Start of ENTRIES SHOWN
(** ** Concrete schedules *)
Module Demo.
Definition number (n : nat) : string := pretty (N.of_nat n).
Definition plain (s : string) : string := s.
Lemma number_inj n m : number n = number m → n = m.
Proof. unfold number. intros H%(inj pretty). lia. Qed.
Lemma plain_inj n m : plain (number n) = plain (number m) → n = m.
Proof. apply number_inj. Qed.

Definition acme : OrganizationId := MkId "acme" I.
Definition w1 : WorkerId := MkId "w1" I.
Definition caps : WorkerCapabilities :=
  MkCaps "linux" "x86" ["rust"] [] NetNone 8 1024 None "eu" "lab" 1.
Definition reqs : JobRequirements := MkReqs None None ["rust"] [] None 1 1 false None "lab".
Definition digest : string := "0123456789abcdef0123456789abcdef0123456789abcdef0123456789abcdef".
Definition key_a : JobKey := MkJobKey "a" I.
Definition key_b : JobKey := MkJobKey "b" I.
Definition job_1 : ExecutionJobId := MkId "job_1" I.
Definition job_3 : ExecutionJobId := MkId "job_3" I.
Definition lease_2 : WorkerLeaseId := MkId "lease_2" I.

(** Two jobs, each leased to the one worker when it is scheduled. *)
Definition setup : list Move :=
  [Run (CMintToken acme "lab" "label"); Run (CRegister acme w1 "0" caps "worker one");
   Run (CSchedule acme "lab" key_a reqs digest (MkPolicy 2) None);
   Run (CSchedule acme "lab" key_b reqs digest (MkPolicy 2) None)].
(** The first lease is answered in time; the second expires and is recovered. *)
Definition rest : list Move :=
  [Run (CSubmit acme w1 "0" 1 job_1 FIRST lease_2 digest Succeeded (MkClaim false None));
   Clock 15000; Run (CRecover acme)].
Notation system ms := (MkSystem (play number number plain 5 ms empty_world) []).
Lemma system_reachable ms : reachable number number plain (system ms).
Proof. apply play_reachable. Qed.

Definition own_result_check (st : MemoryState) (r : JobResult) : bool :=
  match ms_leases st !! as_str (rs_lease_id r) with
  | Some l => bool_decide (wl_job_id l = rs_job_id r)
  | None => true
  end.
Lemma own_results_checked w :
  bool_decide (map_Forall (λ _ r, own_result_check (w_store w) r = true) (ms_results (w_store w))) = true →
  own_results w.
Proof.
  intros H%bool_decide_eq_true k r l Hr Hl. specialize (H k r Hr). cbn in H. unfold own_result_check in H.
  rewrite Hl in H. by apply bool_decide_eq_true in H.
Qed.

Lemma leases_exclusive_and_isolated_witness :
  ∃ l, ms_leases (w_store (sys_world (system setup))) !! "lease_2" = Some l
    ∧ ∃ j u t, ms_jobs (w_store (sys_world (system setup))) !! as_str (wl_job_id l) = Some j
      ∧ ms_workers (w_store (sys_world (system setup))) !! as_str (wl_worker_id l) = Some u
      ∧ ms_tokens (w_store (sys_world (system setup))) !! wr_token_hash u = Some t
      ∧ as_u64 (wl_generation l) <= as_u64 (ej_current_generation j)
      ∧ wl_organization_id l = ej_organization_id j ∧ wr_organization_id u = ej_organization_id j
      ∧ tk_organization_id t = ej_organization_id j
      ∧ wr_trust_domain u = ej_trust_domain j ∧ tk_trust_domain t = ej_trust_domain j
      ∧ ∀ v, ej_assigned_worker j = Some v → wl_worker_id l = v.
Proof.
  eexists. split; [vm_compute; reflexivity|].
  apply (proj2 (leases_exclusive_and_isolated number number plain number_inj plain_inj (system setup)
    (system_reachable setup)) "lease_2").
  vm_compute. reflexivity.
Defined.

(** The second job's lease expires: it is at its second generation, the last
    its policy allows. *)
Lemma attempts_accounted_and_bounded_witness :
  ∃ j, ms_jobs (w_store (sys_world (system (setup ++ rest)))) !! "job_3" = Some j
    ∧ as_u64 (ej_current_generation j) = 2
    ∧ 1 <= as_u64 (ej_current_generation j) <= max_attempts (ej_requeue j)
    ∧ max_attempts (ej_requeue j) <= MAX_REQUEUE_ATTEMPTS.
Proof.
  eexists. split; [vm_compute; reflexivity|]. split; [reflexivity|].
  epose proof (attempts_accounted_and_bounded number number plain number_inj plain_inj (system (setup ++ rest))
    (system_reachable (setup ++ rest)) "job_3" _ _) as (H1 & H2 & _).
  exact (conj H1 H2).
  Unshelve. vm_compute. reflexivity.
Defined.

(** The plane assigned both jobs itself.  When their worker is revoked, a
    second eligible worker gets neither: recovery leaves them and a claim finds
    nothing. *)
Definition w2 : WorkerId := MkId "w2" I.
Definition revoked : list Move :=
  [Run (CMintToken acme "lab" "label"); Run (CRegister acme w2 "5" caps "worker two");
   Run (CRevokeWorker acme w1); Run (CRecover acme); Run (CResume acme)].
Example revocation_strands_jobs :
  let w := sys_world (system (setup ++ revoked)) in
  (run number number (claim_next plain 5 None acme w2 "5" 1) w).1 = Some (Ok None)
  ∧ (run number number (find_eligible 5 acme "lab" reqs) w).1 = Some (Ok (ms_workers (w_store w) !! "w2"))
  ∧ ∀ id, id = "job_1" ∨ id = "job_3" → ∃ j, ms_jobs (w_store w) !! id = Some j
      ∧ ej_state j = JobAssigned ∧ as_u64 (ej_current_generation j) = 2
      ∧ ms_generations (w_store w) !! (id, 2) ≠ None
      ∧ find_lease (ej_job_id j) (ej_current_generation j) (w_store w) = None.
Proof.
  split; [vm_compute; reflexivity|]. split; [vm_compute; reflexivity|].
  intros id [-> | ->]; eexists; (split; [vm_compute; reflexivity|]);
    split_and!; try reflexivity; vm_compute; congruence.
Qed.

Lemma history_only_grows_witness :
  evolves (sys_world (system setup)) (play number number plain 5 rest (sys_world (system setup))).
Proof.
  apply (history_only_grows number number plain number_inj plain_inj (system setup)
    (MkSystem (play number number plain 5 rest (sys_world (system setup))) [])).
  - apply system_reachable.
  - apply play_steps.
Defined.

Lemma one_result_per_job_witness :
  ∃ j, ms_jobs (w_store (sys_world (system (setup ++ rest)))) !! "job_1" = Some j
    ∧ ej_state j = JobCompleted
    ∧ is_Some (ms_results (w_store (sys_world (system (setup ++ rest)))) !! ("job_1", 1)).
Proof.
  assert (∃ j, ms_jobs (w_store (sys_world (system (setup ++ rest)))) !! "job_1" = Some j
    ∧ ej_current_generation j = FIRST ∧ ej_state j = JobCompleted) as (j & Hj & Hg & Hc).
  { eexists. split; [vm_compute; reflexivity|]. split; reflexivity. }
  assert (own_results (sys_world (system (setup ++ rest)))) as Hown.
  { apply own_results_checked. vm_compute. reflexivity. }
  exists j. split; [exact Hj|]. split; [exact Hc|].
  pose proof (proj1 (one_result_per_job number number plain number_inj plain_inj (system (setup ++ rest))
    (system_reachable (setup ++ rest)) Hown) "job_1" j Hj) as [H _].
  rewrite Hg in H. exact (proj1 H Hc).
Defined.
End of ENTRIES SHOWN
WORK TO BE COMPLETED:
Return each entry above exactly, leaving none out.

FINAL ANSWER:
(** ** Concrete schedules *)
Module Demo.
Definition number (n : nat) : string := pretty (N.of_nat n).
Definition plain (s : string) : string := s.
Lemma number_inj n m : number n = number m → n = m.
Proof. unfold number. intros H%(inj pretty). lia. Qed.
Lemma plain_inj n m : plain (number n) = plain (number m) → n = m.
Proof. apply number_inj. Qed.

Definition acme : OrganizationId := MkId "acme" I.
Definition w1 : WorkerId := MkId "w1" I.
Definition caps : WorkerCapabilities :=
  MkCaps "linux" "x86" ["rust"] [] NetNone 8 1024 None "eu" "lab" 1.
Definition reqs : JobRequirements := MkReqs None None ["rust"] [] None 1 1 false None "lab".
Definition digest : string := "0123456789abcdef0123456789abcdef0123456789abcdef0123456789abcdef".
Definition key_a : JobKey := MkJobKey "a" I.
Definition key_b : JobKey := MkJobKey "b" I.
Definition job_1 : ExecutionJobId := MkId "job_1" I.
Definition job_3 : ExecutionJobId := MkId "job_3" I.
Definition lease_2 : WorkerLeaseId := MkId "lease_2" I.

(** Two jobs, each leased to the one worker when it is scheduled. *)
Definition setup : list Move :=
  [Run (CMintToken acme "lab" "label"); Run (CRegister acme w1 "0" caps "worker one");
   Run (CSchedule acme "lab" key_a reqs digest (MkPolicy 2) None);
   Run (CSchedule acme "lab" key_b reqs digest (MkPolicy 2) None)].
(** The first lease is answered in time; the second expires and is recovered. *)
Definition rest : list Move :=
  [Run (CSubmit acme w1 "0" 1 job_1 FIRST lease_2 digest Succeeded (MkClaim false None));
   Clock 15000; Run (CRecover acme)].
Notation system ms := (MkSystem (play number number plain 5 ms empty_world) []).
Lemma system_reachable ms : reachable number number plain (system ms).
Proof. apply play_reachable. Qed.

Definition own_result_check (st : MemoryState) (r : JobResult) : bool :=
  match ms_leases st !! as_str (rs_lease_id r) with
  | Some l => bool_decide (wl_job_id l = rs_job_id r)
  | None => true
  end.
Lemma own_results_checked w :
  bool_decide (map_Forall (λ _ r, own_result_check (w_store w) r = true) (ms_results (w_store w))) = true →
  own_results w.
Proof.
  intros H%bool_decide_eq_true k r l Hr Hl. specialize (H k r Hr). cbn in H. unfold own_result_check in H.
  rewrite Hl in H. by apply bool_decide_eq_true in H.
Qed.

Lemma leases_exclusive_and_isolated_witness :
  ∃ l, ms_leases (w_store (sys_world (system setup))) !! "lease_2" = Some l
    ∧ ∃ j u t, ms_jobs (w_store (sys_world (system setup))) !! as_str (wl_job_id l) = Some j
      ∧ ms_workers (w_store (sys_world (system setup))) !! as_str (wl_worker_id l) = Some u
      ∧ ms_tokens (w_store (sys_world (system setup))) !! wr_token_hash u = Some t
      ∧ as_u64 (wl_generation l) <= as_u64 (ej_current_generation j)
      ∧ wl_organization_id l = ej_organization_id j ∧ wr_organization_id u = ej_organization_id j
      ∧ tk_organization_id t = ej_organization_id j
      ∧ wr_trust_domain u = ej_trust_domain j ∧ tk_trust_domain t = ej_trust_domain j
      ∧ ∀ v, ej_assigned_worker j = Some v → wl_worker_id l = v.
Proof.
  eexists. split; [vm_compute; reflexivity|].
  apply (proj2 (leases_exclusive_and_isolated number number plain number_inj plain_inj (system setup)
    (system_reachable setup)) "lease_2").
  vm_compute. reflexivity.
Defined.

(** The second job's lease expires: it is at its second generation, the last
    its policy allows. *)
Lemma attempts_accounted_and_bounded_witness :
  ∃ j, ms_jobs (w_store (sys_world (system (setup ++ rest)))) !! "job_3" = Some j
    ∧ as_u64 (ej_current_generation j) = 2
    ∧ 1 <= as_u64 (ej_current_generation j) <= max_attempts (ej_requeue j)
    ∧ max_attempts (ej_requeue j) <= MAX_REQUEUE_ATTEMPTS.
Proof.
  eexists. split; [vm_compute; reflexivity|]. split; [reflexivity|].
  epose proof (attempts_accounted_and_bounded number number plain number_inj plain_inj (system (setup ++ rest))
    (system_reachable (setup ++ rest)) "job_3" _ _) as (H1 & H2 & _).
  exact (conj H1 H2).
  Unshelve. vm_compute. reflexivity.
Defined.

(** The plane assigned both jobs itself.  When their worker is revoked, a
    second eligible worker gets neither: recovery leaves them and a claim finds
    nothing. *)
Definition w2 : WorkerId := MkId "w2" I.
Definition revoked : list Move :=
  [Run (CMintToken acme "lab" "label"); Run (CRegister acme w2 "5" caps "worker two");
   Run (CRevokeWorker acme w1); Run (CRecover acme); Run (CResume acme)].
Example revocation_strands_jobs :
  let w := sys_world (system (setup ++ revoked)) in
  (run number number (claim_next plain 5 None acme w2 "5" 1) w).1 = Some (Ok None)
  ∧ (run number number (find_eligible 5 acme "lab" reqs) w).1 = Some (Ok (ms_workers (w_store w) !! "w2"))
  ∧ ∀ id, id = "job_1" ∨ id = "job_3" → ∃ j, ms_jobs (w_store w) !! id = Some j
      ∧ ej_state j = JobAssigned ∧ as_u64 (ej_current_generation j) = 2
      ∧ ms_generations (w_store w) !! (id, 2) ≠ None
      ∧ find_lease (ej_job_id j) (ej_current_generation j) (w_store w) = None.
Proof.
  split; [vm_compute; reflexivity|]. split; [vm_compute; reflexivity|].
  intros id [-> | ->]; eexists; (split; [vm_compute; reflexivity|]);
    split_and!; try reflexivity; vm_compute; congruence.
Qed.

Lemma history_only_grows_witness :
  evolves (sys_world (system setup)) (play number number plain 5 rest (sys_world (system setup))).
Proof.
  apply (history_only_grows number number plain number_inj plain_inj (system setup)
    (MkSystem (play number number plain 5 rest (sys_world (system setup))) [])).
  - apply system_reachable.
  - apply play_steps.
Defined.

Lemma one_result_per_job_witness :
  ∃ j, ms_jobs (w_store (sys_world (system (setup ++ rest)))) !! "job_1" = Some j
    ∧ ej_state j = JobCompleted
    ∧ is_Some (ms_results (w_store (sys_world (system (setup ++ rest)))) !! ("job_1", 1)).
Proof.
  assert (∃ j, ms_jobs (w_store (sys_world (system (setup ++ rest)))) !! "job_1" = Some j
    ∧ ej_current_generation j = FIRST ∧ ej_state j = JobCompleted) as (j & Hj & Hg & Hc).
  { eexists. split; [vm_compute; reflexivity|]. split; reflexivity. }
  assert (own_results (sys_world (system (setup ++ rest)))) as Hown.
  { apply own_results_checked. vm_compute. reflexivity. }
  exists j. split; [exact Hj|]. split; [exact Hc|].
  pose proof (proj1 (one_result_per_job number number plain number_inj plain_inj (system (setup ++ rest))
    (system_reachable (setup ++ rest)) Hown) "job_1" j Hj) as [H _].
  rewrite Hg in H. exact (proj1 H Hc).
Defined.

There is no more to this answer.